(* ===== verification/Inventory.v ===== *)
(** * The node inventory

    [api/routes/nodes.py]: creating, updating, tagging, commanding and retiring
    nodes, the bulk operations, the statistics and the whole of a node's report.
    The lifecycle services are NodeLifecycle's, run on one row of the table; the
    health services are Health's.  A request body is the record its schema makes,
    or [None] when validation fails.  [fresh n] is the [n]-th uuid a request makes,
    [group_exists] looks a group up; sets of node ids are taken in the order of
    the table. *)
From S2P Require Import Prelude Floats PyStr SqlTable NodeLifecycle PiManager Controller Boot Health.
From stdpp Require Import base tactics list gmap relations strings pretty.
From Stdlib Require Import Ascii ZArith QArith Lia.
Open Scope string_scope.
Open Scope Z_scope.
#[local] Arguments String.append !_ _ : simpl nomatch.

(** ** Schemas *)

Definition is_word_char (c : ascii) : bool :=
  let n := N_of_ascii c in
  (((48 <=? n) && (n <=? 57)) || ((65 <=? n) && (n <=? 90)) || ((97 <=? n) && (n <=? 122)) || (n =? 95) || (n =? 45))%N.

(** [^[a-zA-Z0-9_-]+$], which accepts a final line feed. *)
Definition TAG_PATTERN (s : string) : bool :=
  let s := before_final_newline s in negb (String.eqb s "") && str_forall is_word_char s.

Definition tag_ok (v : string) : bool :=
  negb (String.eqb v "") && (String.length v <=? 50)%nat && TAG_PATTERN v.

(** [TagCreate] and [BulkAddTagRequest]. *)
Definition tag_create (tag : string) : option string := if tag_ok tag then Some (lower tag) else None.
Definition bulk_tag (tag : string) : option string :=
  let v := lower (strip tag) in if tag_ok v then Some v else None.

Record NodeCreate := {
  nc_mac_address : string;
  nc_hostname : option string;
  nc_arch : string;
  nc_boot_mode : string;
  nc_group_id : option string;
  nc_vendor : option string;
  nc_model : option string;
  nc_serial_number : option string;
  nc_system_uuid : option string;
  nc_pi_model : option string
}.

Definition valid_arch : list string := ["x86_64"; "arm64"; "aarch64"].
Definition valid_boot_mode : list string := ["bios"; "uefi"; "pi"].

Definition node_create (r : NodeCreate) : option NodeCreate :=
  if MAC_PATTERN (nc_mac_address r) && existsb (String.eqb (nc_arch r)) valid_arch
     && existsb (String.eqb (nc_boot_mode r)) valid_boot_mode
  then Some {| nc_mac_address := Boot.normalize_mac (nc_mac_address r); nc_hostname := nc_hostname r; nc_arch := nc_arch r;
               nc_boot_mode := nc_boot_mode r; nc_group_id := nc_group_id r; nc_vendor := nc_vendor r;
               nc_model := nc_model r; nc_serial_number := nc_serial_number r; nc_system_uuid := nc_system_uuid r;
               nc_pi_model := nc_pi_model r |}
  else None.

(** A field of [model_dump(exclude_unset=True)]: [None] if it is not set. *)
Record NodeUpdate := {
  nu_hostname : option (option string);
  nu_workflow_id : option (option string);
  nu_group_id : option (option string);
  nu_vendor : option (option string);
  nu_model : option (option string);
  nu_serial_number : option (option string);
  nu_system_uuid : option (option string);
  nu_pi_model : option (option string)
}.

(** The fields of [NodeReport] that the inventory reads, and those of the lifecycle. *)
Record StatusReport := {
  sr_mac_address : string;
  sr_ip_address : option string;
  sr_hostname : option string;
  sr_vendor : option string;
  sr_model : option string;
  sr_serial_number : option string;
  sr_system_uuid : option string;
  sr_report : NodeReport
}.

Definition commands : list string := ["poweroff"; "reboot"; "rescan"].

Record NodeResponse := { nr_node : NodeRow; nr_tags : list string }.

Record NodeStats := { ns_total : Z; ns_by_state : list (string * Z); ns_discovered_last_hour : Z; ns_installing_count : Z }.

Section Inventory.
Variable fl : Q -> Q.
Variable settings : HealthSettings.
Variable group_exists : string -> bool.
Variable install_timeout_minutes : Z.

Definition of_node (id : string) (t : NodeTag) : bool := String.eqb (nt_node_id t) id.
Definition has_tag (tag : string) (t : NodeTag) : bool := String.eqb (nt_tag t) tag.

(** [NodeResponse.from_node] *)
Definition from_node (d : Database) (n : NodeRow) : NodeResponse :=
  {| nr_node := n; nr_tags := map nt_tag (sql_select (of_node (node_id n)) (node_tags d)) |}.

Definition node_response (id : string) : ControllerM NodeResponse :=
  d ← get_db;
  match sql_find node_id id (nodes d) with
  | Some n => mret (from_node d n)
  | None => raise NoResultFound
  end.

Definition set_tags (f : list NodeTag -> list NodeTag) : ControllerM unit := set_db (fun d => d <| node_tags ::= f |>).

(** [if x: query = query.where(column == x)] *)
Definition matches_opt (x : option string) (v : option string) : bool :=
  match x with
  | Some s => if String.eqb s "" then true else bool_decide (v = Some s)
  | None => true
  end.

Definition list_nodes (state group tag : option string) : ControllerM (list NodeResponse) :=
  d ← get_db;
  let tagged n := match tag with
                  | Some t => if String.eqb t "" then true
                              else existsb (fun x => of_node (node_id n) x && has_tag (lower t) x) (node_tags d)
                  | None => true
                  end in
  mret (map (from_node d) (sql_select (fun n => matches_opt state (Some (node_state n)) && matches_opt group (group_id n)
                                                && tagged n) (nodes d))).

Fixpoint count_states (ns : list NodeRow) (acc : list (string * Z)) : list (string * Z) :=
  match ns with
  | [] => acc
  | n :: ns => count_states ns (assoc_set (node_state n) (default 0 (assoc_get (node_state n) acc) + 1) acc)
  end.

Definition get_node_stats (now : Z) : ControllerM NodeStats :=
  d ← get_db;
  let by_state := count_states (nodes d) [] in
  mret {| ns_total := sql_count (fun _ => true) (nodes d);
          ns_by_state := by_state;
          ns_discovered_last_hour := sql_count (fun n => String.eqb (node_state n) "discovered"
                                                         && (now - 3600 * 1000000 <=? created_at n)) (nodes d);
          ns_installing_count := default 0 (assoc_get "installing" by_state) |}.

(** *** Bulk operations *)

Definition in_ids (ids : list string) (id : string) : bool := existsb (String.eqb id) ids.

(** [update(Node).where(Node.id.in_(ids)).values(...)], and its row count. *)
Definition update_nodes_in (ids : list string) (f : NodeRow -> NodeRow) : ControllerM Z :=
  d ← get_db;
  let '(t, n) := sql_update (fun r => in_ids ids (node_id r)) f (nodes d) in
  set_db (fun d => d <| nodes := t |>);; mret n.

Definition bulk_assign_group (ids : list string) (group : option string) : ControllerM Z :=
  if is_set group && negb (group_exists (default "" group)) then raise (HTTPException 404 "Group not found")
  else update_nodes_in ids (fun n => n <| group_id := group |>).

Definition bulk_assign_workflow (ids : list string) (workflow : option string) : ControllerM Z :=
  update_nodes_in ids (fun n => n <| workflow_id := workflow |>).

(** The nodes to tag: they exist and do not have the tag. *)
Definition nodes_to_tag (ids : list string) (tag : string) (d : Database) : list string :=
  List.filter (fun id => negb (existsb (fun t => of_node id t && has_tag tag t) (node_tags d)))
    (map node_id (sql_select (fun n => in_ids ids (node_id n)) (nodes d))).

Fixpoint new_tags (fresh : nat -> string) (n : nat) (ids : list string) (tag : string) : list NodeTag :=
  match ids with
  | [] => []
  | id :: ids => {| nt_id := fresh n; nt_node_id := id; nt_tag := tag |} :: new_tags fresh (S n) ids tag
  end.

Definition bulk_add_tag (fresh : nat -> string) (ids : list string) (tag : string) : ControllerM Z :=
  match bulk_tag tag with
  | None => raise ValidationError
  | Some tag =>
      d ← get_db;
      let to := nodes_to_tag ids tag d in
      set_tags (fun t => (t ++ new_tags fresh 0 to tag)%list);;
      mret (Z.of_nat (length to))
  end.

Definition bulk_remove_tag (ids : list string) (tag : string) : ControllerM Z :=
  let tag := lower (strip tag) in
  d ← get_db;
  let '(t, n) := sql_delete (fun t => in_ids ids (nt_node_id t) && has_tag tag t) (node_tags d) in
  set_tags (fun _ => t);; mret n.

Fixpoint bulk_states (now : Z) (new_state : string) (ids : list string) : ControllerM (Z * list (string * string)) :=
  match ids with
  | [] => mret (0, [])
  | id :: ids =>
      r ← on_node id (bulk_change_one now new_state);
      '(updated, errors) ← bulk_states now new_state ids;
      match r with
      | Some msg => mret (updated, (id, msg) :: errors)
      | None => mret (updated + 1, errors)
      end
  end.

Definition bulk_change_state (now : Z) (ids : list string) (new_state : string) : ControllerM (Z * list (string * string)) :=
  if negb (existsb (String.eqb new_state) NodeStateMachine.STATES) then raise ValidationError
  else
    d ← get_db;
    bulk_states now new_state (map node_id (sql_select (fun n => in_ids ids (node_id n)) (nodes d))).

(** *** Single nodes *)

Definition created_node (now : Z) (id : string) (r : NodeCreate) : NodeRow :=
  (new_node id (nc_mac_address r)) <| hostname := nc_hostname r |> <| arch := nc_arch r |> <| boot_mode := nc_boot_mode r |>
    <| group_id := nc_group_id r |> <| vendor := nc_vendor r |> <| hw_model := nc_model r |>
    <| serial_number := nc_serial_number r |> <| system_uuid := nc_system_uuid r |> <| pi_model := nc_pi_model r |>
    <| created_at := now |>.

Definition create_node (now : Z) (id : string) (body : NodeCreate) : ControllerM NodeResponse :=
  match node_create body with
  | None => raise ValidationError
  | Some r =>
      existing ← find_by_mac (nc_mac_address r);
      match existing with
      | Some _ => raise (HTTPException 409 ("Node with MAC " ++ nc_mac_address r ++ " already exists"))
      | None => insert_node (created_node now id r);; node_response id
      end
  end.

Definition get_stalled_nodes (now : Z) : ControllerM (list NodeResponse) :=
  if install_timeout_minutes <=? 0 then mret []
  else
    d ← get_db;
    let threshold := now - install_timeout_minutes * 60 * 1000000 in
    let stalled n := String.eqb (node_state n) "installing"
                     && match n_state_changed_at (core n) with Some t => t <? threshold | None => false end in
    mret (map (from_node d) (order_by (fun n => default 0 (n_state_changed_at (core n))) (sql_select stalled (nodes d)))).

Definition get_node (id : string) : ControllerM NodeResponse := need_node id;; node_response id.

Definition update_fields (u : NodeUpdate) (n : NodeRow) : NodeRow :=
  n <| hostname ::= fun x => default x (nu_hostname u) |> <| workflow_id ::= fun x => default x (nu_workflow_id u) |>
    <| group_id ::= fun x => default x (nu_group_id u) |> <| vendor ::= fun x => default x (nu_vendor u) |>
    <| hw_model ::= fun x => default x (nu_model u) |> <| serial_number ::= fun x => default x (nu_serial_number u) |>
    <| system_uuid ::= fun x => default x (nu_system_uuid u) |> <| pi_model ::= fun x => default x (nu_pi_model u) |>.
════════════════
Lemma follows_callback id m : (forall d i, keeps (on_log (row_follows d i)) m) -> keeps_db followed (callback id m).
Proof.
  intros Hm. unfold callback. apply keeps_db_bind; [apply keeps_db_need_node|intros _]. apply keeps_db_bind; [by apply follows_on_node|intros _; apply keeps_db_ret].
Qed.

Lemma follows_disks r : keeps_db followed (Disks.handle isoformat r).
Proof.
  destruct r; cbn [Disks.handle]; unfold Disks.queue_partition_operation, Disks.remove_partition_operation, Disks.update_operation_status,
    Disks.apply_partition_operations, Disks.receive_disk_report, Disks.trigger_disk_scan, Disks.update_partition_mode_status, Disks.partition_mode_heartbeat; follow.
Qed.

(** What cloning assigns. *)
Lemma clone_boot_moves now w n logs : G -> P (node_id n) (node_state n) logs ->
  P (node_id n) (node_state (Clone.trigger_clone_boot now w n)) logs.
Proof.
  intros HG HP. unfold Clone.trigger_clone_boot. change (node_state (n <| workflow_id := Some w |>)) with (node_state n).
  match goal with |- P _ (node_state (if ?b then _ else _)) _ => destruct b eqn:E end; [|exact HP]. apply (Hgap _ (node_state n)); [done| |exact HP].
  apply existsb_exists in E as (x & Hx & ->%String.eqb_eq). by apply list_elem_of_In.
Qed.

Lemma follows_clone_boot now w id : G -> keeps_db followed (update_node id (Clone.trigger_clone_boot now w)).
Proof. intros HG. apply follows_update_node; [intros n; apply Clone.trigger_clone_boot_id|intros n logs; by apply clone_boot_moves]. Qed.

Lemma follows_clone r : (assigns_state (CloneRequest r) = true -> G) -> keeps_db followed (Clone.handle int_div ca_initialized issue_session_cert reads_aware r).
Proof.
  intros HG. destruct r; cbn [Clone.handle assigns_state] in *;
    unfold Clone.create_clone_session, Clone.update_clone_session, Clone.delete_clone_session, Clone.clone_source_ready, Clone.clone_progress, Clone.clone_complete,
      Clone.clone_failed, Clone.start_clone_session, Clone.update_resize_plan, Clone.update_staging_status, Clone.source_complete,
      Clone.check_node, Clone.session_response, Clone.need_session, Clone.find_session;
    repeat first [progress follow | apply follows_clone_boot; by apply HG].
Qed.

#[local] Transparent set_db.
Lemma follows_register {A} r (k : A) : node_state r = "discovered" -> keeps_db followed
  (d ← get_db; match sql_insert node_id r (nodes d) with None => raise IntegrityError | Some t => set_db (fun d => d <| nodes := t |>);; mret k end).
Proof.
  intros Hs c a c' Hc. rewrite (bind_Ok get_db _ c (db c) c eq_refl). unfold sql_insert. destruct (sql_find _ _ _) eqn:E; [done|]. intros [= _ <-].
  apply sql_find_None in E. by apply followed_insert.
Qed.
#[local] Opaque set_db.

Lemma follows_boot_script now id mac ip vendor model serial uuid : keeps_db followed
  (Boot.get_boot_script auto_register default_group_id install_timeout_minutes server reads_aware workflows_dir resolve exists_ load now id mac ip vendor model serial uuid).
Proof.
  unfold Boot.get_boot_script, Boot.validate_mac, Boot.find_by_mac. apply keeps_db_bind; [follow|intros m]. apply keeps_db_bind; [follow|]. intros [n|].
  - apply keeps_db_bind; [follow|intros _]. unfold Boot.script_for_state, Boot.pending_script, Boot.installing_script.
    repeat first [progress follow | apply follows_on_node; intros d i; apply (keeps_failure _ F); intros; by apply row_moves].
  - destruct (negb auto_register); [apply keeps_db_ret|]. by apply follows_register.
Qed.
════════════════
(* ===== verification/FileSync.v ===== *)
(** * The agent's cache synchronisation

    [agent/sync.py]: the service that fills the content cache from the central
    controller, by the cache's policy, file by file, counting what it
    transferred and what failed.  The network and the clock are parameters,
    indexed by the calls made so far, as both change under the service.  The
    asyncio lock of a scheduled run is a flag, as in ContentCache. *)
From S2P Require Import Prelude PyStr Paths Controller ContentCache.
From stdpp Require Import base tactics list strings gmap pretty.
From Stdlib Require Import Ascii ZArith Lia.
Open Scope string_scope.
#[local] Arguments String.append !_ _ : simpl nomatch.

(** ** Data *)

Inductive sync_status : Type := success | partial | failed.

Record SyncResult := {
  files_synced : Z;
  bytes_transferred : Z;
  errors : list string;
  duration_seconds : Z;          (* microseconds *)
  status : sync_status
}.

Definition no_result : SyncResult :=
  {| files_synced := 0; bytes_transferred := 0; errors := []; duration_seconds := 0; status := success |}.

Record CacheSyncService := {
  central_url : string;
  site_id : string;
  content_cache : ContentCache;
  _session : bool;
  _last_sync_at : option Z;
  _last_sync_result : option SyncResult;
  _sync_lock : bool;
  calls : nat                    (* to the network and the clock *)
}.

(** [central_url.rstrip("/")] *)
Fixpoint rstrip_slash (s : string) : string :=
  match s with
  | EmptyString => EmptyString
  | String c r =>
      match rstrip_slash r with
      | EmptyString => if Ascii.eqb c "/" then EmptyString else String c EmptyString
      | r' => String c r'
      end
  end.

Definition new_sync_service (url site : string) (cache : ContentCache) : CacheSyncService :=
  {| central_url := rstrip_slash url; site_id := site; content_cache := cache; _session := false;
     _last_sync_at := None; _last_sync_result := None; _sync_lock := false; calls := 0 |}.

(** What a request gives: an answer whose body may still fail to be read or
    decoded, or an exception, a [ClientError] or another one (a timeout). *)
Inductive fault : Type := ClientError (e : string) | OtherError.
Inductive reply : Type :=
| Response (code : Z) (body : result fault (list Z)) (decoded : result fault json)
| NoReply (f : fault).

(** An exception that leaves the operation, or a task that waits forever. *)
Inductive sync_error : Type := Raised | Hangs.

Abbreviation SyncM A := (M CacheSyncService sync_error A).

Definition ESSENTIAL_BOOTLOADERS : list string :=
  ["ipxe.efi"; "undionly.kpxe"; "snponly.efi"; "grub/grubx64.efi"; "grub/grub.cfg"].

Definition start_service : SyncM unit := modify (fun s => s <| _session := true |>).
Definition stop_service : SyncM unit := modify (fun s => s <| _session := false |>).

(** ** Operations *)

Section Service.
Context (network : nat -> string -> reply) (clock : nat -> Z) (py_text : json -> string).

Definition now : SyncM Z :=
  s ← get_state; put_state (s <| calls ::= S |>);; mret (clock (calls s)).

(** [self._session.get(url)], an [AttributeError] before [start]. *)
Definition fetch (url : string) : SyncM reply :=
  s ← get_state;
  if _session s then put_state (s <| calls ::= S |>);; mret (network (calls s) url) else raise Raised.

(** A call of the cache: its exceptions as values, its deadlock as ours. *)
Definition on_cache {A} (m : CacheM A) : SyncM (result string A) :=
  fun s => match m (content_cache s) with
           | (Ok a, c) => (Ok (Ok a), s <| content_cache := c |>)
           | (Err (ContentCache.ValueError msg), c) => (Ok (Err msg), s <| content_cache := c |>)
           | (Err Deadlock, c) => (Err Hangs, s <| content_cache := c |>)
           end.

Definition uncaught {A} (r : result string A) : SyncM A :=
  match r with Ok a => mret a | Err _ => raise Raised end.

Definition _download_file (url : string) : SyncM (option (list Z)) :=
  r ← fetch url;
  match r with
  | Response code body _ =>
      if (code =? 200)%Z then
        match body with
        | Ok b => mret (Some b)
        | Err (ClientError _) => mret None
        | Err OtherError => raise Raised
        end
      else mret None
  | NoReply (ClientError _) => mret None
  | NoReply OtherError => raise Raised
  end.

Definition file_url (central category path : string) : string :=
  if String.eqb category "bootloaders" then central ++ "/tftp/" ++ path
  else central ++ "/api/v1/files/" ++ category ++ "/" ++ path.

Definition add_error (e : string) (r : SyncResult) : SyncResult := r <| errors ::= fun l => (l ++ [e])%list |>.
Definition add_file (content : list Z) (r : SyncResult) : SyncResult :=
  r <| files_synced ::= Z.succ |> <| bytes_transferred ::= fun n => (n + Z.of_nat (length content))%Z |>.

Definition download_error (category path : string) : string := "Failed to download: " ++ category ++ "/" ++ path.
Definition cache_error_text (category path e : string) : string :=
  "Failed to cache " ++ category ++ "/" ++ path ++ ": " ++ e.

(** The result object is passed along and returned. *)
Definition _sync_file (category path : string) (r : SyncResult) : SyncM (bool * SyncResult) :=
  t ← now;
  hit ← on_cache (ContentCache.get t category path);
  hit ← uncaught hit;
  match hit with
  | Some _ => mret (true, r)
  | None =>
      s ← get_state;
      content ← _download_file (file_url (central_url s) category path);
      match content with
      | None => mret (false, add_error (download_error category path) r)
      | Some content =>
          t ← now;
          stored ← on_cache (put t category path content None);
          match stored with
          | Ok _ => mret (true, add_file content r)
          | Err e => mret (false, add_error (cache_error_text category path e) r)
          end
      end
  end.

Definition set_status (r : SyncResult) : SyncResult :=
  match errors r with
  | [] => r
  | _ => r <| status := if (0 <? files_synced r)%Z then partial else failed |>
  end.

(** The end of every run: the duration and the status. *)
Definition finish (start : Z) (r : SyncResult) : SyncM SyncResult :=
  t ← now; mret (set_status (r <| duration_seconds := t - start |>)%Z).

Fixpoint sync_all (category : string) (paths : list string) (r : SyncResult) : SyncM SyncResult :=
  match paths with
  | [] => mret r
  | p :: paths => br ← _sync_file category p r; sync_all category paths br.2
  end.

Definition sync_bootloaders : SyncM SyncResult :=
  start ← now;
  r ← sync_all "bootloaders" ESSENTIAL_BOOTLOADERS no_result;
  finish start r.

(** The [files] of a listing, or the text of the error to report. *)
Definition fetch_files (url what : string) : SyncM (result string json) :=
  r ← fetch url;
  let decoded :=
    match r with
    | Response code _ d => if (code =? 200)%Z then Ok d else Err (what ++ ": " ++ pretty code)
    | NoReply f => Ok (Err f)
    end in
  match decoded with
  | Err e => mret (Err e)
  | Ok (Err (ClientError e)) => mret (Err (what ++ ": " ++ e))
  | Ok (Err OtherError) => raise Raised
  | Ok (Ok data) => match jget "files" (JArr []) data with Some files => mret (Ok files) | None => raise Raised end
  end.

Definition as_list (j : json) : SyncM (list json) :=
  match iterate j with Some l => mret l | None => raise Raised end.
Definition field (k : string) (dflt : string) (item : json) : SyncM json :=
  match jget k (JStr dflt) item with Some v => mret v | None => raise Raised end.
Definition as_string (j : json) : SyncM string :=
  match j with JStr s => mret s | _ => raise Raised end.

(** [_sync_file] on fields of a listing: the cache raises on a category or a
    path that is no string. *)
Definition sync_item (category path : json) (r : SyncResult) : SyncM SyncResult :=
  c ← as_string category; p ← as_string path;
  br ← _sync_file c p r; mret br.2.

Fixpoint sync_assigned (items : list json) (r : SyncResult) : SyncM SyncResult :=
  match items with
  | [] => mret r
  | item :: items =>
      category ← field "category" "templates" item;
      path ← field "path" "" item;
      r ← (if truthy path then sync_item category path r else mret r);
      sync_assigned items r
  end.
════════════════
**Exercise description:**
Starting at the line that contains "Definition bulk_add_tag (fresh" and stopping after the line that contains "r ← on_node", write out every line exactly as it appears above, and no other line.

**Expected answer:**
Definition bulk_add_tag (fresh : nat -> string) (ids : list string) (tag : string) : ControllerM Z :=
  match bulk_tag tag with
  | None => raise ValidationError
  | Some tag =>
      d ← get_db;
      let to := nodes_to_tag ids tag d in
      set_tags (fun t => (t ++ new_tags fresh 0 to tag)%list);;
      mret (Z.of_nat (length to))
  end.

Definition bulk_remove_tag (ids : list string) (tag : string) : ControllerM Z :=
  let tag := lower (strip tag) in
  d ← get_db;
  let '(t, n) := sql_delete (fun t => in_ids ids (nt_node_id t) && has_tag tag t) (node_tags d) in
  set_tags (fun _ => t);; mret n.

Fixpoint bulk_states (now : Z) (new_state : string) (ids : list string) : ControllerM (Z * list (string * string)) :=
  match ids with
  | [] => mret (0, [])
  | id :: ids =>
      r ← on_node id (bulk_change_one now new_state);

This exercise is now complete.